Investor sentiment had been hopeful that a rule change might have expedited SpaceX’s entrance into the S&P 500, which would likely have necessitated trillions of dollars in passive funds to purchase SpaceX shares soon after its IPO. Influencer Alexandra Merz, CEO of L&F Investor Services, previously predicted that if SpaceX were to gain quick index inclusion, it could compress the typical IPO demand cycle. Following S&P’s announcement, she voiced her discontent with the decision and suggested that it could push investors toward Nasdaq 100 index funds instead.
Meanwhile, Nasdaq has revised its rules to ease the pathway for newly listed megacap firms like SpaceX to join the Nasdaq-100, with eligibility potentially attainable after a mere 15 trading days. This development could require Nasdaq-100 index funds to acquire a significant portion of SpaceX’s publicly available shares.
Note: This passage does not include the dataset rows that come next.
Lemma session_progress_witness :
  safe (connectEstablished echo_callbacks 9%positive ;;; session echo_callbacks echo_session)
    (λ _ w', state_ (conn w') = kDisconnecting ->
       lb_fin (net w') = true ∨ content (outputBuffer_ (conn w')) ≠ []
       ∨ FShutdownInLoop ∈ queue w' ∨ FForceCloseInLoop ∈ queue w' ∨ delayed w' ≠ [])
    (echo_world 4 [str "hello"; str "world"]).
Proof.
  eapply safe_mono; [apply (session_progress echo_callbacks 9%positive echo_session 5 1%positive);
    [exact echo_harmless|apply echo_fresh]|].
  intros _ w' [_ H]. exact H.
Defined.

(** What the end of a session of a new connection looks like. *)
Lemma session_ends {U A} (cb : Callbacks (W := PollerWorld) (U := U)) es u room inbox
    (f : ConnWorld -> A) (a : A) : harmless cb ->
  let r := (connectEstablished cb 9%positive ;;; session cb es) (new_world u room inbox) in
  match r with Ok (_, w) => Some (f w) | Fault _ => None end = Some a ->
  ∃ w, r = Ok (tt, w) ∧ conn_inv [] w ∧ f w = a ∧ is_Some (watch w)
    ∧ channel_ (conn w) = 1%positive.
Proof.
  intros Hcb r Hs. pose proof (life_ok cb 9%positive es 5 1%positive _ Hcb (new_fresh u room inbox)) as H.
  unfold safe in H. fold r in H. destruct r as [[[] w]|]; [|done].
  destruct H as (H & [[_ _ Hp _ _ _] _] & Hw & _). injection Hs as Hs. by exists w.
Qed.

Lemma sendInLoop_spec_witness : ∃ w : ConnWorld (W := PollerWorld) (U := unit),
  state_ (conn w) = kConnected ∧ conn_inv [] w
  ∧ safe (sendInLoop (str "hello")) (λ _ w',
      let '(rest, notes, n') := send_spec w (str "hello") in sent_as w (str "hello") rest notes n' w') w.
Proof.
  destruct (session_ends echo_callbacks [] tt 4 [] (λ w, state_ (conn w)) kConnected echo_harmless) as (w & _ & H & Hs & _).
  { vm_compute. reflexivity. }
  exists w. split; [done|]. split; [done|]. apply (sendInLoop_spec []); [done| |done].
  unfold closable. by rewrite Hs.
Defined.

Lemma session_destroyed_witness : ∃ w1,
  (connectEstablished echo_callbacks 9%positive ;;; session echo_callbacks [EvReady POLLIN (tick 1)])
    (echo_world 4 []) = Ok (tt, w1)
  ∧ safe (connectDestroyed echo_callbacks ;;; TCPConnection_dtor)
      (λ _ w2, state_ (conn w2) = kDisconnected ∧ loop_ok (lw w2) ∧ chan 1%positive (lw w2) = None) w1.
Proof.
  destruct (session_ends echo_callbacks [EvReady POLLIN (tick 1)] tt 4 [] (λ w, state_ (conn w)) kDisconnected echo_harmless)
    as (w & Hr & H & Hs & _ & Hp).
  { vm_compute. reflexivity. }
  exists w. split; [exact Hr|].
  apply (session_destroyed (LO := poller_ops) (LS := poller_spec) echo_callbacks 9%positive [EvReady POLLIN (tick 1)] 5 1%positive
    (echo_world 4 []) w);
    [exact echo_harmless|apply echo_fresh|exact Hr|by rewrite Hs|exact I].
Defined.

Lemma destroyed_while_disconnecting_witness :
  (connectEstablished echo_callbacks 9%positive ;;; shutdown ;;; connectDestroyed echo_callbacks)
    (echo_world 4 []) = Fault AssertFailed.
Proof.
  by apply (destroyed_while_disconnecting echo_callbacks 9%positive 5 1%positive), echo_fresh.
Defined.

Lemma restarted_then_destroyed_witness : ∃ w : ConnWorld (W := PollerWorld) (U := unit), state_ (conn w) = kDisconnected ∧ conn_inv [] w
  ∧ (startReadInLoop ;;; connectDestroyed echo_callbacks) w = Fault AssertFailed.
Proof.
  destruct (session_ends echo_callbacks [EvForceClose; EvFunctor] tt 4 [] (λ w, state_ (conn w)) kDisconnected echo_harmless)
    as (w & _ & H & Hs & Hw & _).
  { vm_compute. reflexivity. }
  exists w. split; [done|]. split; [done|]. by apply restarted_then_destroyed.
Defined.

(** The same server, which stops reading as soon as a client is connected. *)
Definition deaf_callbacks : Callbacks (W := PollerWorld) (U := unit) := {|
  connectionCallback := c ← gets conn; whenM (closable c) stopRead;
  messageCallback := λ _, mret tt;
  closeCallback := mret tt;
  writeComplete := mret tt;
  highWater := λ _, mret tt;
|}.

Lemma deaf_harmless : harmless deaf_callbacks.
Proof. split; intros; try apply api_ret. apply api_stopRead. Qed.

Lemma deaf_parked : option_map (λ w, watch w)
  (match connectEstablished deaf_callbacks 9%positive (echo_world 4 []) with
   | Ok (_, w) => Some w | Fault _ => None end) = Some (Some Parked).
Proof. vm_compute. reflexivity. Qed.

Lemma parked_close_hangup_witness : ∃ w : ConnWorld (W := PollerWorld) (U := unit), conn_inv [] w ∧ watch w = Some Parked
  ∧ wp (handleClose echo_callbacks) (λ _ w1, watch w1 = Some (Watched 0)
      ∧ ready echo_callbacks POLLHUP (tick 7) w1 = Fault AssertFailed) w.
Proof.
  destruct (session_ends deaf_callbacks [] tt 4 [] (λ w, state_ (conn w)) kConnected deaf_harmless) as (w & Hr & H & Hs & _).
  { vm_compute. reflexivity. }
  assert (Hw : watch w = Some Parked).
  { pose proof deaf_parked as Hd. unfold echo_world in Hd. apply bind_inv in Hr as ([] & w1 & H1 & H2).
    injection H2 as <-. rewrite H1 in Hd. by injection Hd. }
  exists w. split; [done|]. split; [done|].
  apply parked_close_hangup; [done| |done|done|done]. unfold closable. by rewrite Hs.
Defined.

(** [connectEstablished] enables reading without setting [reading_], so
    isReading() says no on a connection that reads. *)
Example established_isReading :
  match connectEstablished echo_callbacks 9%positive (echo_world 4 []) with
  | Ok (_, w) => (conn_isReading (conn w), isReading <$> chan 1%positive (lw w))
  | Fault _ => (true, None)
  end = (false, Some true).
Proof. vm_compute. reflexivity. Qed.
Lemma task_wp w t ts : clinv None false w -> tasks w = t :: ts ->
  (KResetChannel ∉ cqueue (kw w) ∨ ∀ c i, t = TForceClose c -> cconns w !! c = Some i -> closable i = false) ->
  wp (modify (λ w, {| w with tasks := ts |}) ;;; run_task t ;;; collect (task_conn t))
    (λ _ w', clinv None false w') w.
Proof.
  intros H Hts Hen. rewrite wp_bind, wp_modify, wp_bind. set (w1 := mkClientWorld _ _ _ _ _ _).
  destruct (cl_tasks _ _ _ H t) as [i Hi]; [rewrite Hts; by left|].
  pose proof (cl_conns _ _ _ H _ _ Hi) as Hok. pose proof Hok as [Hst _ _].
  rewrite Hts, destroys_cons, destroys_one in Hst.
  destruct t as [c|c]; simpl; simpl in Hi, Hst, Hok; rewrite wp_bind; (apply wp_in_loop; [apply H|]).
  - rewrite decide_True in Hst by done.
    apply cstage_cases in Hst as [(_ & _ & _ & ? & _)|(Hw & Hs & Hh & [[Hr Hn]|[_ ?]])]; [lia| |lia].
    eapply wp_cc_does; [exact Hi| |].
    { unfold destroyed. rewrite Hs, bool_decide_eq_false_2 by done. rewrite Hr, Hw. done. }
    set (i' := {| i with the_life := _ |}). apply collect_wp.
    + eapply (clinv_popped w _ (TDestroy c) ts i i'); try done. simpl. rewrite ?Hs, ?Hw, ?Hh.
      assert (destroys c ts = 0)%nat as -> by lia. constructor.
    + cbn [cconns]. rewrite list_lookup_insert_eq by (by eapply lookup_lt_Some). done.
    + intros j. cbn [cconns]. rewrite list_lookup_insert_eq by (by eapply lookup_lt_Some).
      intros [= <-]. simpl. congruence.
  - assert (H1 : clinv (Some c) false w1).
    { eapply (clinv_popped w w1 (TForceClose c) ts i i); try done. by rewrite list_insert_id. }
    rewrite wp_bind. eapply wp_the_cc; [exact Hi|]. rewrite wp_when.
    destruct (closable i) eqn:Hc.
    + destruct Hen as [Hq|Hen]; [|by rewrite (Hen c i) in Hc].
      rewrite (closable_watching _ _ _ _ Hok) in Hc.
      eapply wp_mono; [apply (client_handleClose_wp c (Some c) w1 i); try done; [by right|]|].
      { rewrite (clinv_held _ _ _ _ H Hi). unfold held_by, shared.
        rewrite Hts, mentions_cons, mentions_force. by rewrite !orb_true_r. }
      intros [] w2 (H2 & Hi2 & Hs2). by apply collect_wp.
    + apply collect_wp; [done|by exists i|]. intros j Hj. change (cconns w !! c = Some j) in Hj.
      rewrite Hi in Hj. injection Hj as <-.
      rewrite <- (closable_watching _ _ _ _ Hok). congruence.
Qed.

(** ** A new connection *)
Lemma client_newConnection_wp fd w k : clinv None false w -> is_Some (client w) -> connection w = None ->
  kinv false k -> delivered k = delivered (kw w) ++ [fd] -> kstate k = kConnected ->
  wp (newConnection peer fd) (λ _ w', clinv None false w') {| w with kw := k |}.
Proof.
  intros H Hcl Hn Hk Hd Hs. destruct (clinv_client _ _ _ H Hcl) as [Hr Ha].
  destruct Hcl as [s Hcl]. unfold connection in Hn. rewrite Hcl in Hn. simpl in Hn.
  unfold newConnection. rewrite wp_bind. apply wp_in_loop; [done|]. rewrite wp_bind.
  eapply wp_the_client; [exact Hcl|]. rewrite wp_bind, wp_gets, wp_bind.
  eapply wp_on_client; [exact Hcl|]. rewrite wp_bind, wp_gets, wp_bind, wp_modify, wp_bind.
  eapply wp_on_client; [reflexivity|]. rewrite wp_bind, Hn. simpl. rewrite wp_ret.
  set (n := length (cconns w)). set (i := new_client_conn _ fd).
  eapply (wp_cc_does n _ i); [apply list_lookup_middle; done|reflexivity|].
  cbn [cconns client kw kref kalive tasks].
  set (i' := {| i with the_life := _ |}).
  assert (<[n := i']> (cconns w ++ [i]) = cconns w ++ [i']) as ->.
  { rewrite <- (Nat.add_0_r n). unfold n. by rewrite insert_app_r. }
  set (w' := mkClientWorld _ _ _ _ _ _).
  assert (Hold : ∀ c, (c < n)%nat -> cconns w' !! c = cconns w !! c)
    by (intros; by apply lookup_app_l).
  assert (Hnew : cconns w' !! n = Some i') by by apply list_lookup_middle.
  assert (Hcn : ∀ c, connection w' = Some c ↔ c = n) by (intros c; unfold connection; simpl; naive_solver).
  assert (Hout : ∀ t, t ∈ tasks w -> task_conn t ≠ n).
  { intros t [j Hj%lookup_lt_Some]%(cl_tasks _ _ _ H). unfold n. lia. }
  pose proof H as []. split; try done.
  - change (delivered k = omap live_fd (cconns w ++ [i'])). rewrite omap_app, Hd, cl_fds0. done.
  - intros c j Hj. destruct (decide (c < n)%nat) as [Hlt|Hge].
    + rewrite Hold in Hj by done. destruct (cl_conns0 c j Hj) as [H1 H2 H3].
      assert (Hb : bool_decide (connection w' = Some c) = bool_decide (connection w = Some c)).
      { apply bool_decide_ext. rewrite Hcn. unfold connection. rewrite Hcl. simpl. rewrite Hn.
        split; [lia|done]. }
      assert (Hh : held_by c w' = held_by c w) by (unfold held_by, shared; by rewrite Hb, Hold).
      by split; rewrite ?Hb, ?Hh.
    + assert (c = n) as ->.
      { apply lookup_lt_Some in Hj. simpl in Hj. rewrite length_app in Hj. simpl in Hj. unfold n in *. lia. }
      assert (j = i') as -> by congruence.
      assert (Hb : bool_decide (connection w' = Some n) = true) by by apply bool_decide_eq_true, Hcn.
      split.
      * rewrite Hb. assert (destroys n (tasks w') = 0%nat) as ->; [|constructor].
        unfold destroys. destruct (filter _ (tasks w')) as [|t ts] eqn:E; [done|].
        assert (t ∈ filter (λ t, t = TDestroy n) (tasks w')) as [Ht Hin]%list_elem_of_filter
          by (rewrite E; by left).
        apply Hout in Hin. by rewrite Ht in Hin.
      * unfold held_by. by rewrite Hb.
      * right. unfold held_by. by rewrite Hb.
  - intros t Ht. destruct (cl_tasks0 t Ht) as [j Hj]. rewrite Hold; [by rewrite Hj|].
    by apply lookup_lt_Some in Hj.
  - intros c ->%Hcn. by rewrite Hnew.
  - by apply owner_client.
Qed.
(* ===== verification/HttpService.v ===== *)
(** * HttpServer as a service: the server behind the callbacks (HttpServer.h, HttpServer.cc)

    [HttpServer.v] has the callbacks, on one connection; here is the object that
    registers them: it owns a [TCPServer] ([TCPServer.v]) and the callback of the
    user, which the registered functions read through [this] whenever they run. *)

From Stdlib Require Import ZArith Lia.
From stdpp Require Import gmap list.
From S2P Require Import Prelude Bytes Base HttpRequest HttpContext HttpResponse.
From S2P Require Import Channel TCPConnection EventLoopThreadPool ConnLife TCPServer TCPServerProps HttpServer.

Local Open Scope Z_scope.

Section service.
Context {BT : BaseTime} {W : Type} {LO : LoopOps W} {SN : SocketNet} {A : Type}.

Definition HttpCallback : Type := HttpRequest -> M (A * HttpResponse) unit.

(** [server_] stands with its pool and the threads of the program. *)
Record HttpServer := mkHttpServer {
  server_ : ServerWorld;
  httpCallback_ : HttpCallback;
}.

Definition serverL : lens HttpServer ServerWorld := Lens server_ (λ v s, {| s with server_ := v |}).

(** [ipPort] is the text of the address the server listens on, [k] the number of
    loops the program has made so far. *)
Definition HttpServer_ctor (base : loop_id) (ipPort name : bytes) (k : nat) : HttpServer :=
  mkHttpServer (mkServerWorld (Some (TCPServer_ctor base ipPort name))
    (EventLoopThreadPool_ctor base, mkThreads base k []) [] ∅) (stateless defaultHttpCallback).

Definition getLoop : M HttpServer loop_id := s ← zoom serverL this; mret (loop_ s).

Definition setHttpCallback (cb : HttpCallback) : M HttpServer unit :=
  modify (λ s, {| s with httpCallback_ := cb |}).

Definition setThreadNum (numThreads : Z) : M HttpServer unit := zoom serverL (server_setThreadNum numThreads).

Definition start : M HttpServer unit := zoom serverL (server_start false).

(** What the connections of the server call. *)
Definition callbacks (s : HttpServer) : Callbacks (W := W) (U := option HttpContext * A) :=
  http_callbacks (httpCallback_ s).

(** The service is up: the server listens, has its loops, and its connections are
    answered by [cb]. *)
Record serving (loops : list loop_id) base ipPort name cb (s : HttpServer) : Prop := {
  sv_order : in_order loops base ipPort name 0 (server_ s);
  sv_empty : conns (server_ s) = [];
  sv_callbacks : callbacks s = http_callbacks cb;
}.

Lemma serving_starts base ipPort name k cb n : 0 <= n < 2 ^ 31 -> (length ipPort <= max_ip_port)%nat ->
  wp (setHttpCallback cb ;;; setThreadNum n ;;; start) (λ _ s, serving (seq k (Z.to_nat n)) base ipPort name cb s)
    (HttpServer_ctor base ipPort name k).
Proof.
  intros Hn Hip. unfold setHttpCallback, setThreadNum, start. rewrite wp_bind, wp_modify, wp_bind, wp_zoom.
  pose proof (server_start_wp false n base ipPort name k Hn Hip) as Hs. rewrite wp_bind in Hs.
  eapply wp_mono; [exact Hs|]. intros [] w1 H1. rewrite wp_zoom. eapply wp_mono; [exact H1|].
  intros [] w2 (Hin & Hc & _). by split.
Qed.

End service.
Amid this backdrop, sentiment among retail traders on platforms like Stocktwits varied across different space stocks. SpaceX maintained an “extremely bullish” sentiment with high message volume, whereas ASTS received a more bearish outlook. In contrast, RKLB was viewed neutrally, RDW exhibited “extremely bullish” sentiment, and SIDU retained a “bullish” status.
Over the past year, stock performance in this sector has shown considerable gains, with RKLB surging by 346%, ASTS climbing 274%, SIDU advancing 218%, and RDW increasing by 26%. As the market prepares for SpaceX’s IPO, all eyes will be on how these stocks continue to react to the evolving landscape in the space investment arena.